//------------------------------------------------------------------------------
// GraphBLAS/CUDA/JitKernels/GB_cuda_jit_AxB_dot3_phase2end.cuh
//------------------------------------------------------------------------------

// SuiteSparse:GraphBLAS, Timothy A. Davis, (c) 2017-2024, All Rights Reserved.
// This file: Copyright (c) 2024, NVIDIA CORPORATION. All rights reserved.
// SPDX-License-Identifier: Apache-2.0

//------------------------------------------------------------------------------

//------------------------------------------------------------------------------
// GB_cuda_AxB_dot3_phase2end_kernel: fill the global buckets
//------------------------------------------------------------------------------

__global__ void GB_cuda_AxB_dot3_phase2end_kernel
(
    // input, not modified:
    const int64_t *__restrict__ nanobuckets,  // array of size
                                              // NBUCKETS-blockDim.x-by-nblocks
    const int64_t *__restrict__ blockbucket,  // global bucket count, of size
                                              // NBUCKETS*nblocks
    // output:
    const int64_t *__restrict__ bucketp,      // global bucket cumsum,
                                              // of size NBUCKETS+1
          int64_t *__restrict__ bucket,       // global buckets, of size
                                              // cnz == mnz
    const int64_t *__restrict__ offset,       // global offsets for each bucket
    // inputs, not modified:
    const GrB_Matrix C,      // output matrix
    const int64_t cnz        // number of entries in C and M
)
{

    //--------------------------------------------------------------------------
    // get C information 
    //--------------------------------------------------------------------------

    // Ci [p] for an entry C(i,j) contains either GB_FLIP(i) if C(i,j) is a
    // zombie, or (k << 4) + bucket otherwise, where C(:,j) is the kth vector
    // of C (j = Ch [k] if hypersparse or j = k if standard sparse), and
    // where bucket is the bucket assignment for C(i,j).  This phase does not
    // need k, just the bucket for each entry C(i,j).

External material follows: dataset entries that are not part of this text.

(* ===== verification/Extensions.v ===== *)
(** * Extension, proposal and credential types, and extension lists

    Models the code points of openmls/src/extensions/mod.rs, messages/proposals.rs,
    credentials/mod.rs and versions.rs with their GREASE handling, and the lists of
    extensions that leaf nodes, key packages, group contexts and group infos carry. *)
From stdpp Require Import countable.
From S2P Require Import Prelude Crypto.

(** Encoding of a 16-bit code point that is refused when it would decode as a
    different value. *)
Definition tls_serialize_code {A} `{EqDecision A} (to_u16 : A -> Z) (from : Z -> A) (self : A) : option bytes :=
  let value := to_u16 self in
  if negb (bool_decide (from value = self)) then None else Some (be_bytes 2 value).

Definition u16_of_be_bytes (b : bytes) : option Z :=
  match b with [hi; lo] => Some (hi * 256 + lo) | _ => None end.

Definition tls_deserialize_code {A} (from : Z -> A) (b : bytes) : option A := from <$> u16_of_be_bytes b.

Module ProtocolVersion.
Inductive t : Type := Mls10 | Other (v : Z).
#[global] Instance protocolversion_eq_dec : EqDecision t.
Proof. solve_decision. Defined.

Definition from (v : Z) : t := if v =? 1 then Mls10 else Other v.
Definition default : t := Mls10.

Definition tls_serialize (self : t) : option bytes :=
  match self with
  | Mls10 => Some (be_bytes 2 1)
  | Other v => if v =? 1 then None else Some (be_bytes 2 v)
  end.
End ProtocolVersion.

Module ExtensionType.
Inductive t : Type :=
  | ApplicationId | RatchetTree | RequiredCapabilities | ExternalPub | ExternalSenders | LastResort
  | Grease (v : Z) | Unknown (v : Z).
#[global] Instance extensiontype_eq_dec : EqDecision t.
Proof. solve_decision. Defined.

Definition is_default (self : t) : bool :=
  match self with
  | ApplicationId | RatchetTree | RequiredCapabilities | ExternalPub | ExternalSenders => true
  | LastResort | Grease _ | Unknown _ => false
  end.

Definition is_valid_in_leaf_node (self : t) : bool :=
  match self with
  | LastResort | RatchetTree | RequiredCapabilities | ExternalPub | ExternalSenders => false
  | Grease _ | Unknown _ | ApplicationId => true
  end.

Definition is_valid_in_group_info (self : t) : option bool :=
  match self with
  | LastResort | RequiredCapabilities | ExternalSenders | ApplicationId => Some false
  | RatchetTree | ExternalPub => Some true
  | Grease _ | Unknown _ => None
  end.

Definition is_valid_in_key_package (self : t) : bool :=
  match self with
  | RatchetTree | RequiredCapabilities | ExternalPub | ExternalSenders | ApplicationId => false
  | Grease _ | Unknown _ | LastResort => true
  end.

Definition is_valid_in_group_context (self : t) : bool :=
  match self with
  | RequiredCapabilities | ExternalSenders | Unknown _ => true
  | Grease _ => true
  | _ => false
  end.

Definition is_grease (self : t) : bool := match self with Grease v => is_grease_value v | _ => false end.

Definition from (a : Z) : t :=
  if a =? 1 then ApplicationId else if a =? 2 then RatchetTree else if a =? 3 then RequiredCapabilities
  else if a =? 4 then ExternalPub else if a =? 5 then ExternalSenders else if a =? 10 then LastResort
  else if is_grease_value a then Grease a else Unknown a.

Definition to_u16 (value : t) : Z :=
  match value with
  | ApplicationId => 1 | RatchetTree => 2 | RequiredCapabilities => 3 | ExternalPub => 4
  | ExternalSenders => 5 | LastResort => 10 | Grease value => value | Unknown unknown => unknown
  end.

Definition tls_serialize (self : t) : option bytes := tls_serialize_code to_u16 from self.
Definition tls_deserialize (b : bytes) : option t := tls_deserialize_code from b.
End ExtensionType.

Module ProposalType.
Inductive t : Type :=
  | Add | Update | Remove | PreSharedKey | Reinit | ExternalInit | GroupContextExtensions | SelfRemove
  | Grease (v : Z) | Custom (v : Z).
#[global] Instance proposaltype_eq_dec : EqDecision t.
Proof. solve_decision. Defined.

Definition is_default (self : t) : bool :=
  match self with
  | Add | Update | Remove | PreSharedKey | Reinit | ExternalInit | GroupContextExtensions => true
  | SelfRemove | Grease _ | Custom _ => false
  end.

Definition is_grease (self : t) : bool := match self with Grease v => is_grease_value v | _ => false end.

Definition is_path_required (self : t) : bool :=
  match self with
  | Update | Remove | ExternalInit | GroupContextExtensions | SelfRemove => true
  | _ => false
  end.

Definition from (value : Z) : t :=
  if value =? 1 then Add else if value =? 2 then Update else if value =? 3 then Remove
  else if value =? 4 then PreSharedKey else if value =? 5 then Reinit else if value =? 6 then ExternalInit
  else if value =? 7 then GroupContextExtensions else if value =? 10 then SelfRemove
  else if is_grease_value value then Grease value else Custom value.

Definition to_u16 (value : t) : Z :=
  match value with
  | Add => 1 | Update => 2 | Remove => 3 | PreSharedKey => 4 | Reinit => 5 | ExternalInit => 6
  | GroupContextExtensions => 7 | SelfRemove => 10 | Grease id => id | Custom id => id
  end.

Definition tls_serialize (self : t) : option bytes := tls_serialize_code to_u16 from self.
Definition tls_deserialize (b : bytes) : option t := tls_deserialize_code from b.
End ProposalType.

Module CredentialType.
Inductive t : Type := Basic | X509 | Grease (v : Z) | Other (v : Z).
#[global] Instance credentialtype_eq_dec : EqDecision t.
Proof. solve_decision. Defined.

Definition is_grease (self : t) : bool := match self with Grease v => is_grease_value v | _ => false end.

Definition from (value : Z) : t :=
  if value =? 1 then Basic else if value =? 2 then X509
  else if is_grease_value value then Grease value else Other value.

Definition to_u16 (value : t) : Z :=
  match value with Basic => 1 | X509 => 2 | Grease value => value | Other other => other end.

Definition tls_serialize (self : t) : option bytes := tls_serialize_code to_u16 from self.
Definition tls_deserialize (b : bytes) : option t := tls_deserialize_code from b.
End CredentialType.

(** The sets of types are hash sets. *)
#[export] Instance extension_type_countable : Countable ExtensionType.t.
Proof.
  refine (inj_countable' (fun t => match t with
    | ExtensionType.Grease v => inl (inl v) | ExtensionType.Unknown v => inl (inr v)
    | t => inr (ExtensionType.to_u16 t) end)
    (fun x => match x with
    | inl (inl v) => ExtensionType.Grease v | inl (inr v) => ExtensionType.Unknown v
    | inr v => ExtensionType.from v end) _).
  by intros [].
Defined.

#[export] Instance proposal_type_countable : Countable ProposalType.t.
Proof.
  refine (inj_countable' (fun t => match t with
    | ProposalType.Grease v => inl (inl v) | ProposalType.Custom v => inl (inr v)
    | t => inr (ProposalType.to_u16 t) end)
    (fun x => match x with
    | inl (inl v) => ProposalType.Grease v | inl (inr v) => ProposalType.Custom v
    | inr v => ProposalType.from v end) _).
  by intros [].
Defined.

#[export] Instance credential_type_countable : Countable CredentialType.t.
Proof.
  refine (inj_countable' (fun t => match t with
    | CredentialType.Grease v => inl (inl v) | CredentialType.Other v => inl (inr v)
    | t => inr (CredentialType.to_u16 t) end)
    (fun x => match x with
    | inl (inl v) => CredentialType.Grease v | inl (inr v) => CredentialType.Other v
    | inr v => CredentialType.from v end) _).
  by intros [].
Defined.

(** ** Extensions *)
Record RequiredCapabilitiesExtension : Type := mkRequiredCapabilities {
  required_extension_types : list ExtensionType.t;
  required_proposal_types : list ProposalType.t;
  required_credential_types : list CredentialType.t;
}.
#[global] Instance required_capabilities_eq_dec : EqDecision RequiredCapabilitiesExtension.
Proof. solve_decision. Defined.

Definition requires_extension_type_support (self : RequiredCapabilitiesExtension) (ext_type : ExtensionType.t) : bool :=
  bool_decide (ext_type ∈ required_extension_types self).

Record Credential : Type := mkCredential {
  credential_type : CredentialType.t;
  serialized_credential_content : bytes;
}.
#[global] Instance credential_eq_dec : EqDecision Credential.
Proof. solve_decision. Defined.

Record ExternalSender : Type := mkExternalSender {
  external_signature_key : bytes;
  external_credential : Credential;
}.
#[global] Instance external_sender_eq_dec : EqDecision ExternalSender.
Proof. solve_decision. Defined.

(** [Extension]; the payload of a ratchet tree extension is its encoding. *)
Module Extension.
Inductive t : Type :=
  | ApplicationId (key_id : bytes)
  | RatchetTree (ratchet_tree : bytes)
  | RequiredCapabilities (e : RequiredCapabilitiesExtension)
  | ExternalPub (external_pub : bytes)
  | ExternalSenders (e : list ExternalSender)
  | LastResort
  | Unknown (kind : Z) (data : bytes).
#[global] Instance extension_eq_dec : EqDecision t.
Proof. solve_decision. Defined.

Definition extension_type (self : t) : ExtensionType.t :=
  match self with
  | ApplicationId _ => ExtensionType.ApplicationId
  | RatchetTree _ => ExtensionType.RatchetTree
  | RequiredCapabilities _ => ExtensionType.RequiredCapabilities
  | ExternalPub _ => ExtensionType.ExternalPub
  | ExternalSenders _ => ExtensionType.ExternalSenders
  | LastResort => ExtensionType.LastResort
  | Unknown kind _ => if is_grease_value kind then ExtensionType.Grease kind else ExtensionType.Unknown kind
  end.
End Extension.

(** ** Extension lists *)
Inductive InvalidExtensionError : Type :=
  | DuplicateExtension | ExtensionNotFound
  | ExtensionTypeNotValidInLeafNode (ext : ExtensionType.t)
  | ExtensionTypeNotValidInGroupContext (ext : ExtensionType.t)
  | ExtensionTypeNotValidInKeyPackage (ext : ExtensionType.t)
  | ExtensionTypeNotValidInGroupInfo (ext : ExtensionType.t)
  | CannotAddDirectlyToGroupInfo.

(** The objects that carry extensions: the type parameter of [Extensions<T>]. *)
Inductive ExtensionObject : Type := InLeafNode | InGroupContext | InKeyPackage | InGroupInfo | AnyObject.

Definition validate_extension_type (object : ExtensionObject) (extension_type : ExtensionType.t) :
    result InvalidExtensionError unit :=
  match object with
  | AnyObject => Ok tt
  | InGroupInfo =>
      if bool_decide (ExtensionType.is_valid_in_group_info extension_type = Some true)
         || bool_decide (ExtensionType.is_valid_in_group_info extension_type = None)
      then Ok tt else Err (ExtensionTypeNotValidInGroupInfo extension_type)
  | InGroupContext =>
      if ExtensionType.is_valid_in_group_context extension_type
      then Ok tt else Err (ExtensionTypeNotValidInGroupContext extension_type)
  | InKeyPackage =>
      if ExtensionType.is_valid_in_key_package extension_type
      then Ok tt else Err (ExtensionTypeNotValidInKeyPackage extension_type)
  | InLeafNode =>
      if ExtensionType.is_valid_in_leaf_node extension_type
      then Ok tt else Err (ExtensionTypeNotValidInLeafNode extension_type)
  end.

Abbreviation Extensions := (list Extension.t) (only parsing).

Module Exts.
Section Exts.
Context (object : ExtensionObject).
Implicit Types self : Extensions.

Definition contains self (extension_type : ExtensionType.t) : bool :=
  existsb (fun ext => bool_decide (Extension.extension_type ext = extension_type)) self.

(** [Extensions::remove]: the removed extension, and what is left. *)
Fixpoint remove (extension_type : ExtensionType.t) self : option Extension.t * Extensions :=
  match self with
  | [] => (None, [])
  | ext :: self' =>
      if bool_decide (Extension.extension_type ext = extension_type) then (Some ext, self')
      else let '(removed, rest) := remove extension_type self' in (removed, ext :: rest)
  end.

Definition single (extension : Extension.t) : result InvalidExtensionError Extensions :=
  _ ← validate_extension_type object (Extension.extension_type extension);
  Ok [extension].

(** The loop of [try_from] over the candidate list. *)
Fixpoint check_candidates (seen : gset ExtensionType.t) (candidate : Extensions) : result InvalidExtensionError unit :=
  match candidate with
  | [] => Ok tt
  | extension :: candidate' =>
      let extension_type := Extension.extension_type extension in
      _ ← validate_extension_type object extension_type;
      if bool_decide (extension_type ∈ seen) then Err DuplicateExtension
      else check_candidates ({[extension_type]} ∪ seen) candidate'
  end.

Definition try_from (candidate : Extensions) : result InvalidExtensionError Extensions :=
  _ ← check_candidates ∅ candidate;
  Ok candidate.

Definition from_vec (extensions : Extensions) : result InvalidExtensionError Extensions := try_from extensions.

Fixpoint validate (extensions : Extensions) : result InvalidExtensionError unit :=
  match extensions with
  | [] => Ok tt
  | ext :: extensions' =>
      _ ← validate_extension_type object (Extension.extension_type ext);
      validate extensions'
  end.

Definition add (extension : Extension.t) : stateful Extensions InvalidExtensionError unit := fun self =>
  match validate_extension_type object (Extension.extension_type extension) with
  | Ok _ =>
      if contains self (Extension.extension_type extension) then (Err DuplicateExtension, self)
      else (Ok tt, self ++ [extension])
  | Err e => (Err e, self)
  | Panic => (Panic, self)
  end.

Definition add_or_replace (extension : Extension.t) :
    stateful Extensions InvalidExtensionError (option Extension.t) := fun self =>
  match validate_extension_type object (Extension.extension_type extension) with
  | Ok _ =>
      let '(replaced, rest) := remove (Extension.extension_type extension) self in
      (Ok replaced, rest ++ [extension])
  | Err e => (Err e, self)
  | Panic => (Panic, self)
  end.
End Exts.

Definition find_by_type (self : Extensions) (extension_type : ExtensionType.t) : option Extension.t :=
  snd <$> list_find (fun ext => Extension.extension_type ext = extension_type) self.

Definition required_capabilities (self : Extensions) : option RequiredCapabilitiesExtension :=
  e ← find_by_type self ExtensionType.RequiredCapabilities;
  match e with Extension.RequiredCapabilities e => Some e | _ => None end.

Definition external_senders (self : Extensions) : option (list ExternalSender) :=
  e ← find_by_type self ExtensionType.ExternalSenders;
  match e with Extension.ExternalSenders e => Some e | _ => None end.

Definition application_id (self : Extensions) : option bytes :=
  e ← find_by_type self ExtensionType.ApplicationId;
  match e with Extension.ApplicationId e => Some e | _ => None end.

Definition ratchet_tree (self : Extensions) : option bytes :=
  e ← find_by_type self ExtensionType.RatchetTree;
  match e with Extension.RatchetTree e => Some e | _ => None end.

Definition external_pub (self : Extensions) : option bytes :=
  e ← find_by_type self ExtensionType.ExternalPub;
  match e with Extension.ExternalPub e => Some e | _ => None end.

Definition unknown (self : Extensions) (extension_type_id : Z) : option bytes :=
  match ExtensionType.from extension_type_id with
  | ExtensionType.Grease _ | ExtensionType.Unknown _ =>
      e ← find_by_type self (ExtensionType.from extension_type_id);
      match e with Extension.Unknown _ e => Some e | _ => None end
  | _ => None
  end.

(** [TryFrom<Extensions<AnyObject>>] for the other objects. *)
Definition try_from_any (object : ExtensionObject) (value : Extensions) : result InvalidExtensionError Extensions :=
  _ ← validate object value;
  Ok value.
End Exts.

    int64_t *__restrict__ Ci = C->i ;       // for zombies, or bucket assignment
    //int64_t *Mp = C->p ;       // for offset calculations
    //int64_t mnvec = C->nvec;

    //--------------------------------------------------------------------------
    // load and shift the nanobuckets for this thread block
    //--------------------------------------------------------------------------

    // The taskbucket for this threadblock is an array of size
    // NBUCKETS-by-blockDim.x, held by row.  It forms a 2D array within the 3D
    // nanobuckets array.
    const int64_t *taskbucket = nanobuckets +
        blockIdx.x * (NBUCKETS * blockDim.x) ;

    // Each thread in this threadblock owns one column of this taskbucket, for
    // its set of NBUCKETS nanobuckets.  The nanobuckets are a column of length
    // NBUCKETS, with stride equal to blockDim.x.

    const int64_t *nanobucket = taskbucket + threadIdx.x ;

    // Each thread loads its NBUCKETS nanobucket values into registers.
    int64_t my_bucket [NBUCKETS] ;

    #pragma unroll 
    for (int b = 0 ; b < NBUCKETS ; b++)
    {
        my_bucket [b] = nanobucket [b * blockDim.x]
                      + blockbucket [b * gridDim.x + blockIdx.x]
                      + bucketp [b] ;
    }

    // Now each thread has an index into the global set of NBUCKETS buckets,
    // held in bucket, of where to place its own entries.

    //--------------------------------------------------------------------------
    // construct the global buckets
    //--------------------------------------------------------------------------

    // The slice for task blockIdx.x contains entries pfirst:plast-1 of M and
    // C, which is the part of C operated on by this threadblock.

    // FIXME: why is bucket_idx needed?
    __shared__ int64_t bucket_idx [chunk_size] ;

//  int64_t chunk_max = (cnz + chunk_size -1) / chunk_size ;
//  for (int64_t chunk = blockIdx.x ; chunk < chunk_max ; chunk += gridDim.x)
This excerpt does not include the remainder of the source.